On June 23, the SecondFi team detected a serious vulnerability in its own wallet on the Cardano blockchain. The platform was immediately switched to safe maintenance mode, temporarily blocking all user operations. Developers began an emergency assessment of the incident's scale.
By the next day, June 24, it became known that attackers had managed to withdraw approximately 16 million ADA from 374 addresses. Based on my calculations, given the ADA exchange rate of about $0.146 at the time of the attack, the direct damage amounted to roughly $2.4 million. However, as practice shows, indirect losses to the project's reputation and user trust can be many times higher.
The SecondFi team stated that emergency protection protocols were activated to prevent a total loss of funds. The remaining 129 million ADA were promptly moved to an independent qualified third-party custodian. These funds are held in the interests of the affected addresses, but the mechanism for their return has not yet been disclosed.
Detailed Analysis of the Incident
During the investigation, it was discovered that the vulnerability lies at the address level. The risk arises at the moment of signing a transaction. This means that simply moving funds to another wallet or platform does not eliminate the threat. That is why SecondFi strongly recommended that users not restore the seed phrase in any other Cardano-based wallet.
According to the team, four withdrawal events were recorded. Three of them were actions by attackers. The fourth was presumably initiated by the team itself for emergency asset protection. There is no direct confirmation of this, but the logic of emergency response allows for it.

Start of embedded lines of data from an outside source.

Lemma hwp_expand_chain t news es c n a tb bs cs Φ :
  (length c <= n)%nat -> (forall q, q ∈ c -> exists k, (q, k) ∈ es) -> power2 (num_buckets tb) -> Z.of_nat (length bs) = num_buckets tb * 2 ->
  hashed (num_buckets tb * 2) es cs ->
  field_at t FTbl (CTbl tb) -∗ handles t es -∗ seg FBkt a c None -∗ field_at news FBuckets (CBuckets bs) -∗ chains bs cs -∗
  (∀ tb' bs' cs', ⌜same_table tb tb' /\ length bs' = length bs /\ concat cs' ≡ₚ c ++ concat cs /\ hashed (num_buckets tb * 2) es cs'⌝ -∗
     field_at t FTbl (CTbl tb') -∗ handles t es -∗ field_at news FBuckets (CBuckets bs') -∗ chains bs' cs' -∗ Φ tt) -∗
  hwp (V := V) (expand_chain n t news (first c None)) Φ.
Proof.
  iIntros (Hn Hc Hp Hl Hh) "Ht Hh Hs Ha Hcs HΦ".
  iInduction c as [|q c] "IH" forall (n a tb bs cs Hn Hc Hp Hl Hh); destruct n as [|n]; cbn in Hn; try lia; cbn [expand_chain first].
  1, 2: iApply hwp_ret; by iApply ("HΦ" with "[%] Ht Hh Ha Hcs").
  destruct (Hc q ltac:(left)) as [k Hk]. cbn. iDestruct "Hs" as "[Hq Hs]". hbind. iApply (hwp_load with "Hq"); [done|]. iIntros "Hq".
  pose proof Hk as [j Hj]%list_elem_of_lookup. iDestruct (big_sepL_lookup_acc _ _ _ _ Hj with "Hh") as "[(Hkey & Hhh & Hblk) Hh]".
  hbind. iApply (hwp_load with "Hhh"); [done|]. iIntros "Hhh". iDestruct ("Hh" with "[$Hkey $Hhh $Hblk]") as "Hh".
  hbind. iApply (hwp_load with "Ht"); [done|]. iIntros "Ht". cbn.
  assert (bucket_of (num_buckets tb * 2) k < length bs)%nat as Hi by (by apply bucket_lt; [apply power2_double|]).
  iDestruct (chains_lookup _ _ _ Hi with "Hcs") as (b c0 [Hb Hc0]) "Hcs".
  hbind. iApply (hwp_load_bucket with "Ha"); [exact Hb|]. iIntros "Ha".
  set (above := ideal_chain_maxlen tb <? u32 (b_count b + 1)).
  iAssert (∀ Ψ, (∀ tb', ⌜same_table tb tb'⌝ -∗ field_at t FTbl (CTbl tb') -∗ Ψ tt) -∗
    hwp (V := V) (if above then update_tbl t (set_ideal (ideal_chain_maxlen tb) (u32 (nonideal_items tb + 1))) else mret tt) Ψ)%I
    with "[Ht]" as "Hcount".
  { iIntros (Ψ) "HΨ". destruct above; [iApply (hwp_update_tbl with "Ht"); iIntros "Ht"|iApply hwp_ret]; by iApply ("HΨ" with "[%] Ht"). }
  hbind. iApply "Hcount". iIntros (tb' (Hsame1 & Hsame2 & Hsame3)) "Ht". iApply (hwp_push with "Ha Hcs Hq"); [exact Hb|exact Hc0|done|].
  iIntros "Ha Hcs". rewrite <- Hsame2 in *.
  iApply ("IH" with "[%] [%] [%] [%] [%] Ht Hh Hs Ha Hcs"); [lia|intros q' Hq'; apply Hc; by right|done|by rewrite -> length_insert|by eapply hashed_insert|].
  iIntros (tb2 bs' cs' ((Hs1 & Hs2 & Hs3) & Hl' & Hp' & Hh')) "Ht Hh Ha Hcs". iApply ("HΦ" with "[%] Ht Hh Ha Hcs").
  rewrite -> length_insert in Hl'. split_and!; [split_and!; congruence|done| |done].
  destruct (concat_insert cs _ c0 (q :: c0) Hc0) as (r & Hr1 & Hr2). rewrite -> Hp', -> Hr2, -> Hr1. cbn. symmetry. apply Permutation_middle.
Qed.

Immunefi CEO Mitchell Amador pointed to the root cause: SecondFi's software exposed the private keys it itself generated. The problem lies not in the Cardano blockchain, but in the wallet module responsible for key generation. This is a classic example of an error at the application level, not the protocol level.

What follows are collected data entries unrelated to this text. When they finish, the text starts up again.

(* ===== verification/Main.v ===== *)
(** * Main: the program (main, main_fork, redirect_child_stdio, phpspy.c)

    [main] parses the options and picks the mode; [main_fork] runs a command
    under the tracer and turns its end into phpspy's exit status. *)
From S2P Require Import Prelude CLib Layout Context Versions Zval ZvalTheorems Trace Fout FoutSpec FoutTheorems TraceTheorems Options Session SessionTheorems.

(** ** main *)

Inductive run_mode := RunTop | RunPid (pid : Z) | RunPgrep (args : bytes) | RunFork (cmd : list bytes).

(** What [main] runs after [parse_opts]; [usage] ends the program otherwise. *)
Definition pick_mode (g : getopt_state) : PM run_mode := fun o =>
  if opt_top_mode o then Go (RunTop, o)
  else if negb (opt_pid o =? -1) then Go (RunPid (opt_pid o), o)
  else match opt_pgrep_args o with
       | Some args => Go (RunPgrep args, o)
       | None => if bool_decide (g_optind g < length (g_argv g))%nat then Go (RunFork (drop (g_optind g) (g_argv g)), o)
                 else usage true 1 o
       end.

Definition main (re : bytes -> option (bytes -> bool)) (argv : list bytes) : PM run_mode := parse_opts re argv ≫= pick_mode.

(** ** The child's output *)

(** Where [proc_fd] is redirected ([None]: nowhere); exit 1 if the file does not
    open. *)
Inductive redirect := Inherit | RedirectTo (path : bytes) | RedirectFails (path : bytes).

Definition redirect_child_stdio (opens : bytes -> bool) (pid : Z) (opt_path : bytes) : outcome redirect :=
  if strcmp_eq opt_path (cs "-") then Done Inherit else
  let path := if bool_decide (is_Some (strstr opt_path (cs "%d"))) then fmt_path (Some pid) opt_path else Done opt_path in
  match path with
  | Done p => Done (if opens p then RedirectTo p else RedirectFails p)
  | Fault f => Fault f
  | Diverge => Diverge
  end.

(** ** main_fork *)

Inductive wstatus := Exited (status : Z) | Signaled (sig : Z) | Stopped (sig : Z).

(** [fork] in the parent, and the two [waitpid]s ([None] for failure). *)
Record fork_env := { fe_fork : Z; fe_wait : option wstatus; fe_wait_end : option wstatus }.

Section main_fork.
Context {U : Type} `{EH : !EventHandler U}.
Context (E : target_env) (V : sys_env) (ar : arch) (o : options) (fuel turns : nat).

(** The exit status, and the ptrace calls made here. *)
Definition main_fork (fe : fork_env) : M (session U) (Z * list ptrace_call) :=
  if fe_fork fe <? 0 then mret (1, []) else
  match fe_wait fe with
  | None => mret (PHPSPY_ERR, [])
  | Some (Exited n) => mret (if negb (n =? 0) then n else 1, [])
  | Some (Signaled n) => mret (128 + n, [])
  | Some (Stopped _) =>
    rv ← main_pid E V ar o fuel false turns (fe_fork fe);
    mret (match fe_wait_end fe with
          | Some (Exited n) => n
          | Some (Signaled n) => 128 + n
          | _ => rv
          end, [Detach (fe_fork fe)])
  end.

End main_fork.

(** ** Lemmas *)

(** A command stops the option parser: its own options are left to it. *)
Lemma main_command re cmd args : head cmd <> Some "-"%char -> main re (cs "phpspy" :: cmd :: args) default_options = Go (RunFork (cmd :: args), default_options).
Proof.
  intros Hc. unfold main, mbind, PM_bind, parse_opts, parse_fuel. cbn [parse_loop g_argv g_optind lookup list_lookup].
  destruct cmd as [|[[] [] [] [] [] [] [] []] r]; first [reflexivity | exfalso; by apply Hc].
Qed.

(** The exit status of [phpspy cmd]: if the command ends before it is
    executed, phpspy samples nothing and never reports success; otherwise it
    detaches the command, samples it, and, whatever the sampling returned, ends
    with the command's own exit status, or 128 plus the signal that killed it.
    Only when neither is known does the sampler's result count. *)
Theorem main_fork_status {U} {EH : EventHandler U} {HS : HandlerSafe U} {HL : HandlerLife U} E V ar o fuel turns k fe (u : U) :
  run_ok o (fe_fork fe) -> eh_start u -> (k < turns)%nat -> sys_done V k = true -> 0 <= fe_fork fe ->
  exists code calls s, main_fork E V ar o fuel turns fe (start_session o (fe_fork fe) u) = Done ((code, calls), s)
    /\ match fe_wait fe with
       | Some (Stopped _) => calls = [Detach (fe_fork fe)]
         /\ match fe_wait_end fe with
            | Some (Exited n) => code = n
            | Some (Signaled n) => code = 128 + n
            | _ => code = PHPSPY_OK \/ s_codes s = []
            end
       | Some (Exited n) => code <> 0 /\ s_codes s = [] /\ (n <> 0 -> code = n)
       | Some (Signaled n) => code = 128 + n /\ s_codes s = []
       | None => code = PHPSPY_ERR /\ s_codes s = []
       end.
Proof.
  intros Ho Hu Hk Hd Hf. unfold main_fork. rewrite (proj2 (Z.ltb_ge _ _)) by done.
  destruct (fe_wait fe) as [[n|n|n]|]; [..|by eexists _, _, _].
  - eexists _, _, _. split; [done|]. destruct (Z.eqb_spec n 0); cbn [negb]; by split_and!.
  - by eexists _, _, _.
  - destruct (twp_done _ _ _ (main_pid_wp E V ar o fuel false (fe_fork fe) Ho False turns u (or_intror (ex_intro _ k (conj Hk Hd))) Hu))
      as (rv & s & Hrun & Hpost). unfold mbind, M_bind. rewrite Hrun. eexists _, _, s. split; [done|]. split; [done|].
    assert (rv = PHPSPY_OK \/ s_codes s = []) as Hrv by (destruct (rp_events _ _ _ _ _ Hpost) as [[-> _]|(_ & -> & _)]; auto).
    by destruct (fe_wait_end fe) as [[]|].
Qed.

(** ** Witness *)

(** The demonstration target is forked, runs, and ends with status 3. *)
Definition demo_fork : fork_env := {| fe_fork := 7; fe_wait := Some (Stopped 5); fe_wait_end := Some (Exited 3) |}.

Lemma main_fork_status_witness : exists code calls s,
  main_fork (EH := fout_handler run_options good_os) stack_env demo_sys X86_64 run_options 9 10 demo_fork (start_session run_options 7 fresh_fout)
    = Done ((code, calls), s) /\ calls = [Detach 7] /\ code = 3.
Proof.
  apply (main_fork_status (HL := run_life) stack_env demo_sys X86_64 run_options 9 10 5 demo_fork fresh_fout run_options_ok); [done|lia|done|done].
Defined.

Position of Key Ecosystem Players
Cardano founder Charles Hoskinson was quick to distance himself from the incident. He emphasized that SecondFi is not a product of Input Output Global (IOG), and the company has no business relationship with this project. Hoskinson compared the situation to contacting Apple about a problem with a Microsoft product.
However, it is important to note that behind SecondFi (formerly known as Yoroi Wallet) stands EMURGO — one of the three co-founders of the Cardano blockchain. EMURGO, in its documentation, positions itself as a company driving commercial adoption of the technology. This fact creates an ambiguous situation: formally, IOG bears no responsibility, but a strategic partner of the ecosystem made a critical error.

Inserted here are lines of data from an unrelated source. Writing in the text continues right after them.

Definition matchesFilter (entry : LogEntry) (filters : FilterState) : bool :=
  if nonEmptySet (agents filters)
     && negb (JsSet.has (agent entry) (agents filters)) then false
  else if nonEmptySet (actions filters)
          && negb (JsSet.has (action entry) (actions filters)) then false
  else if nonEmptySet (phases filters)
          && negb (JsSet.has (phase entry) (phases filters)) then false
  else if nonEmptySet (workSeqs filters)
          && negb (JsSet.has (work_seq entry) (workSeqs filters)) then false
  else if truthyOptString (fileFilter filters)
          && negb (match fileFilter filters with
                   | Some file =>
                       includes file (files_created entry)
                       || includes file (files_modified entry)
                   | None => false
                   end) then false
  else if truthyOptString (requirementFilter filters)
          && negb (match requirementFilter filters with
                   | Some req => includes req (requirements entry)
                   | None => false
                   end) then false
  else true.

Definition applyFilters (filters : FilterState) (entries : list LogEntry)
  : list LogEntry :=
  if negb (isFilterActive filters) then entries
  else filter (fun entry => matchesFilter entry filters) entries.

End Filters.
(** * imagemodify: byte-level model of the JPEG/PNG digest-changing library

    A shallow embedding of the Go packages [imagesha1] / [imagemodify]
    (segment and chunk editing, border-pixel perturbation, metadata
    codec, digest guard) with the properties of its specification.

    Conventions.
    - A Go [[]byte] and a Go [string] are both [list byte]: the
      conversions [[]byte(s)] and [string(b)] copy the bytes unchanged.
    - A Go [int] is a [Z]; the platform is taken to be 64-bit and the
      offsets handled here stay far below [2^63], so [int] arithmetic is
      written without wrap-around.  Conversions to narrower types
      ([byte(x)], [uint32(x)]) are written with their wrap-around.
    - Library calls whose result the library decides (crypto/sha1,
      encoding/json, image/png, image/jpeg) are section variables. *)

From Stdlib Require Import ZArith List Lia Bool.
From Stdlib Require Import Strings.Byte Strings.String Strings.Ascii.
From stdpp Require Import base option list gmap strings.

Import ListNotations.
Local Open Scope Z_scope.

(** ** Bytes *)

Definition u8 (b : byte) : Z := Z.of_N (Byte.to_N b).

(** [byte(x)]: conversion of an integer to [uint8] keeps the low 8 bits. *)
Definition byte_of (z : Z) : byte :=
  match Byte.of_N (Z.to_N (z mod 256)) with
  | Some b => b
  | None => x00
  end.

#[global] Instance byte_eq_dec : EqDecision byte := Byte.byte_eq_dec.

(** [len(s)] *)
Definition len {A} (l : list A) : Z := Z.of_nat (length l).

(** [s[a:b]], [s[a:]], [s[:b]] and [s[i]] on offsets that the callers
    keep in range. *)
Definition slice (l : list byte) (a b : Z) : list byte :=
  take (Z.to_nat (b - a)) (drop (Z.to_nat a) l).
Definition slice_from (l : list byte) (a : Z) : list byte := drop (Z.to_nat a) l.
Definition slice_to (l : list byte) (b : Z) : list byte := take (Z.to_nat b) l.
Definition at_ (l : list byte) (i : Z) : byte := nth (Z.to_nat i) l x00.

(** [bytes.Equal] *)
Definition bytes_Equal (a b : list byte) : bool := bool_decide (a = b).

(** The bytes of a literal. *)
Definition lit (s : string) : list byte := list_byte_of_string s.

(** ** encoding/binary, big endian *)

Definition uint32 (z : Z) : Z := z mod 2 ^ 32.

Definition PutUint32 (v : Z) : list byte :=
  [byte_of (Z.shiftr v 24); byte_of (Z.shiftr v 16); byte_of (Z.shiftr v 8); byte_of v].

Definition Uint32 (b : list byte) : Z :=
  Z.lor (Z.lor (Z.lor (u8 (at_ b 3)) (Z.shiftl (u8 (at_ b 2)) 8))
               (Z.shiftl (u8 (at_ b 1)) 16))
        (Z.shiftl (u8 (at_ b 0)) 24).

(** ** hash/crc32, IEEE polynomial (reflected form [0xEDB88320]) *)

Definition crc32_poly : Z := 0xEDB88320.

Definition crc32_shift (c : Z) : Z :=
  if Z.testbit c 0 then Z.lxor (Z.shiftr c 1) crc32_poly else Z.shiftr c 1.

Definition crc32_byte (c : Z) (b : byte) : Z :=
  let c := Z.lxor c (u8 b) in
  crc32_shift (crc32_shift (crc32_shift (crc32_shift
    (crc32_shift (crc32_shift (crc32_shift (crc32_shift c))))))).

Definition ChecksumIEEE (data : list byte) : Z :=
  Z.lxor (fold_left crc32_byte data 0xFFFFFFFF) 0xFFFFFFFF.

(** ** crypto/sha1 (FIPS 180-4), used to instantiate the digest *)

Module SHA1.

Definition w32 (z : Z) : Z := z mod 2 ^ 32.
Definition rotl (n x : Z) : Z :=
  w32 (Z.lor (Z.shiftl x n) (Z.shiftr x (32 - n))).

Definition PutUint64 (v : Z) : list byte :=
  map (fun k => byte_of (Z.shiftr v (8 * k))) [7; 6; 5; 4; 3; 2; 1; 0].

Definition pad (msg : list byte) : list byte :=
  let l := len msg in
  let k := (55 - l) mod 64 in
  msg ++ [x80] ++ repeat x00 (Z.to_nat k) ++ PutUint64 (8 * l).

My analysis: This incident is yet another reminder that security in DeFi and cryptocurrencies is not only about protocol reliability but also about the quality of application software code. The leakage of private keys due to a generator error is a fatal flaw that undermines trust in the entire segment. While the Cardano ecosystem demonstrates resilience at the L1 level, such incidents at the application level could significantly slow its mass adoption. The market has long demanded from developers not just functionality, but uncompromising security at all levels of the stack.